= Georges Duboudin =

French SOE agent

Émile Georges Jean Duboudin (May 23, 1907 – March 22, 1945) was a French Special Operations Executive agent during the Second World War.

== Early years ==
Émile Georges Jean Duboudin was born in France on 23 May 1907, the son of George and Adelna Duboudin. He married an English woman named Elizabeth Trumble, and lived in London.

== Wartime ==
He joined the Special Operations Executive, Section F, as a captain.

=== First mission ===
On the night of 19/20 September 1941 Georges Duboudin "Alain" landed by boat at Barcarès, near Perpignan, and went to Lyon to train to organise the SPRUCE network to supervise sabotage teams.

In January 1942 Peter Churchill arrived to give him instructions from SOE headquarters and give him 300,000 francs.

In April 1942 Virginia Hall assigned him radio operator Edward Zeff, who had arrived in the French Riviera by submarine with Victor Gerson, an SOE agent on a special mission to organise the VIC Escape Line, delivered by Peter Churchill in Operation DELAY II.

On 28 May 1942 the first parachuting of arms in the Lyons region took place.

On 2 June 1942 Robert Boiteux was parachuted to Anse to assist him, but the two men did not get along. Bob Sheppard, who arrived on the same flight as an instructor, fell on a roof near the police station and was arrested. Jean Mingat, in charge of receiving Bob Sheppard, was also arrested and sentenced to 10 months in prison.

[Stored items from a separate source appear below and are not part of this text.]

(** * The device *)
Definition run_task (storage : Z -> Z) (outputs : Z -> option KernelOutput) (t : FlashNextCachedExpertTask) : Z -> option KernelOutput :=
  fun a => if a =? tk_output t then Some (mkOutput (pair_byte storage (tk_expert t)) (tk_input t)) else outputs a.

(** A group as its two kernels run it: the weights of its first task, decoded once, for the inputs of up to four tasks. *)
Definition group_work (g : list FlashNextCachedExpertTask) : list FlashNextCachedExpertTask :=
  match g with
  | [] => []
  | first :: _ => map (fun t => mkTask (tk_expert first) (tk_input t) (tk_activation t) (tk_output t)) (take 4 g)
  end.

Definition launch_tasks (l : launch) : list FlashNextCachedExpertTask :=
  match l with
  | LScalar t => [t]
  | LBatch ts => ts
  | LGroups gs => concat (map group_work gs)
  | LDownload _ => []
  end.

Definition run_launch (storage : Z -> Z) (state : (Z -> option KernelOutput) * (Z -> option KernelOutput)) (l : launch)
  : (Z -> option KernelOutput) * (Z -> option KernelOutput) :=
  let '(outputs, results) := state in
  match l with
  | LDownload bytes => (outputs, fun p => if (0 <=? p) && ((p + 1) * output_row_bytes <=? bytes) then outputs (cf_outputs cf + p * output_row_bytes) else results p)
  | _ => (foldl (run_task storage) outputs (launch_tasks l), results)
  end.

Definition run_launches (storage : Z -> Z) (state : (Z -> option KernelOutput) * (Z -> option KernelOutput)) (ls : list launch) :=
  foldl (run_launch storage) state ls.

(** The stream runs its first [k] launches. *)
Definition run_stream (k : nat) (d : device) : device :=
  let '(outputs, results) := run_launches (d_storage d) (d_outputs d, d_results d) (take k (d_stream d)) in
  mkDevice (d_storage d) (drop k (d_stream d)) outputs results.

Definition enqueue_launch (l : launch) : M world unit :=
  mmodify (with_gpu (fun d => mkDevice (d_storage d) (d_stream d ++ [l]) (d_outputs d) (d_results d))).

(** * The worker: the body of [fill_loop] in the steps between which other threads can run *)

(** The packed slot: the pair, then zeros. *)
Definition packed (src : HostNvfp4ExpertPairView) (o : Z) : Z := if o <? kExpertPairBytes then pair_byte host src o else 0.

Definition fill_slot (slot : Z) (src : HostNvfp4ExpertPairView) (storage : Z -> Z) : Z -> Z := fun a =>
  let base := cf_storage cf + slot * kExpertSlotBytes in
  if (base <=? a) && (a <? base + kExpertSlotBytes) then packed src (a - base) else storage a.

Definition fail_worker (e : error) (w : world) : world :=
  with_worker WStopped (with_shared (fun c => mkShared (c_entries c) [] false (Some e) (c_epoch c) (c_stats c)) w).

Definition publish_slot (slot : Z) (c : shared) : shared :=
  match (c_entries c).[slot] with
  | Some e =>
      let e := mkEntry (en_expert e) ECanonical (en_epoch e) (en_leases e) in
      let e := mkEntry (en_expert e) EReady (en_epoch e) (en_leases e) in
      mkShared ((c_entries c).[slot <- e]) (c_queue c) false (c_failure c) (c_epoch c)
        (bump SReady 1 (bump SFillBytes kExpertSlotBytes (c_stats c)))
  | None => c
  end.

Definition env_step (e : env) (w : world) : world :=
  match e, w_worker w with
  | EPop, WIdle =>
      match c_queue (w_shared w) with
      | slot :: rest =>
          match (c_entries (w_shared w)).[slot] with
          | Some x => with_worker (WPopped slot (en_expert x)) (with_shared (set_queue rest true) w)
          | None => w
          end
      | [] => w
      end
  | ECopy, WPopped slot id =>
      match table_expert (cf_layers cf) (slot / cf_slots cf) id with
      | Ok src => with_worker (WCopied slot)
                    (with_gpu (fun d => mkDevice (fill_slot slot src (d_storage d)) (d_stream d) (d_outputs d) (d_results d)) w)
      | Err e => fail_worker e w
      end
  | EPublish, WCopied slot => with_worker WIdle (with_shared (publish_slot slot) w)
  | EFail, WStopped => w
  | EFail, _ => fail_worker RuntimeError w
  | EDevice, _ => with_gpu (run_stream 1) w
  | _, _ => w
  end.

(** Other threads run, as the schedule says. *)
Definition others : M world unit := mmodify (fun w =>
  match w_schedule w with
  | [] => w
  | es :: rest => foldl (fun w e => env_step e w) (with_schedule rest w) es
  end).

(** * The calls of the inference thread *)
Definition check_failure : M world unit :=
  w ← mget;
  match c_failure (w_shared w) with Some e => mthrow e | None => mret tt end.

Fixpoint find_ready (entries : list Entry) (expert : Z) (count : nat) (i : Z) : result (option Z) :=
  match count with
  | O => Ok None
  | S count' =>
      e ← slot_at entries i;
      if (en_expert e =? expert) && bool_decide (en_state e = EReady) then Ok (Some i) else find_ready entries expert count' (i + 1)
  end.

Definition valid_key (layer expert : Z) : bool := negb ((48 <=? layer) || (expert <? 0) || (512 <=? expert)).

Definition ready_view (layer expert : Z) : M world HostNvfp4ExpertPairView :=
  _ ← check_failure;
  _ ← mthrow_if (negb (valid_key layer expert)) InvalidArgument;
  w ← mget;
  found ← mlift (find_ready (c_entries (w_shared w)) expert (Z.to_nat (cf_slots cf)) (layer * cf_slots cf));
  match found with Some i => mret (view i) | None => mthrow RuntimeError end.

Definition begin_layer (prefill : bool) : M world unit :=
  w ← mget;
  _ ← mthrow_if (negb (bool_decide (length (o_consumers (w_owner w)) = 0%nat))) LogicError;
  let o := w_owner w in
  mput (with_owner (set_layer_mode ((prefill && (o_batched_prefill o || o_grouped_prefill o)) || (negb prefill && o_batched_decode o))
                      (prefill && o_grouped_prefill o)) w).

Definition lease (slot : Z) (c : shared) : shared :=
  match (c_entries c).[slot] with
  | Some e => count_stat SHits (set_epoch (wrap64 (c_epoch c + 1))
                (set_entries ((c_entries c).[slot <- mkEntry (en_expert e) (en_state e) (wrap64 (c_epoch c + 1)) (wrap32 (en_leases e + 1))]) c))
  | None => c
  end.

Definition path_task (slot input path : Z) : FlashNextCachedExpertTask :=
  mkTask (view slot) input (cf_activations cf + path * 640 * 2) (cf_outputs cf + path * output_row_bytes).

Definition execute (layer expert input path : Z) : M world bool :=
  _ ← check_failure;
  _ ← mthrow_if (negb (valid_key layer expert)) InvalidArgument;
  w ← mget;
  found ← mlift (find_ready (c_entries (w_shared w)) expert (Z.to_nat (cf_slots cf)) (layer * cf_slots cf));
  match found with
  | None =>
      _ ← mmodify (with_shared (count_stat SMisses));
      mret false
  | Some slot =>
      _ ← mthrow_if (outputs_bytes <? (path + 1) * 2560 * 4) OutOfRange;
      _ ← mmodify (fun w => with_owner (fun o => set_consumers (o_consumers o ++ [(slot, path)]) o) (with_shared (lease slot) w));
      w ← mget;
      if o_batching_layer (w_owner w) then
        let index := vsize (o_consumers (w_owner w)) - 1 in
        _ ← mthrow_if (vsize (o_descriptors (w_owner w)) <=? index) Undefined;
        _ ← mmodify (with_owner (fun o => set_descriptors ((o_descriptors o).[index <- path_task slot input path]) o));
        mret true
      else
        _ ← enqueue_launch (LScalar (path_task slot input path));
        mret true
  end.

In October 1942 Duboudin was called back to London, and during the night of 26/27 October a Lysander flew him back to the UK, having handed over his network to Robert Boiteux. Francis Basin took over URCHIN.

=== Second mission ===
On the night of 23/24 March 1943 he was landed by Lysander near Compiegne to run the PLAYWRIGHT network, but was arrested a few days after his arrival and taken to the Mittelbau-Dora Concentration Camp, where he died of pleurisy on 22 March 1945, aged 37, as result of his mistreatment in captivity.

== Post-war ==
In 1965 his widow filed a claim for Nazi persecution under the Anglo-German Compensation Agreement.

== Recognition ==
- As one of the 104 SOE Section F agents who gave their lives for the liberation of France, Georges Duboudin is honoured at the Valençay Memorial (Indre).
- Brookwood Memorial, Surrey, panel 21, column 3.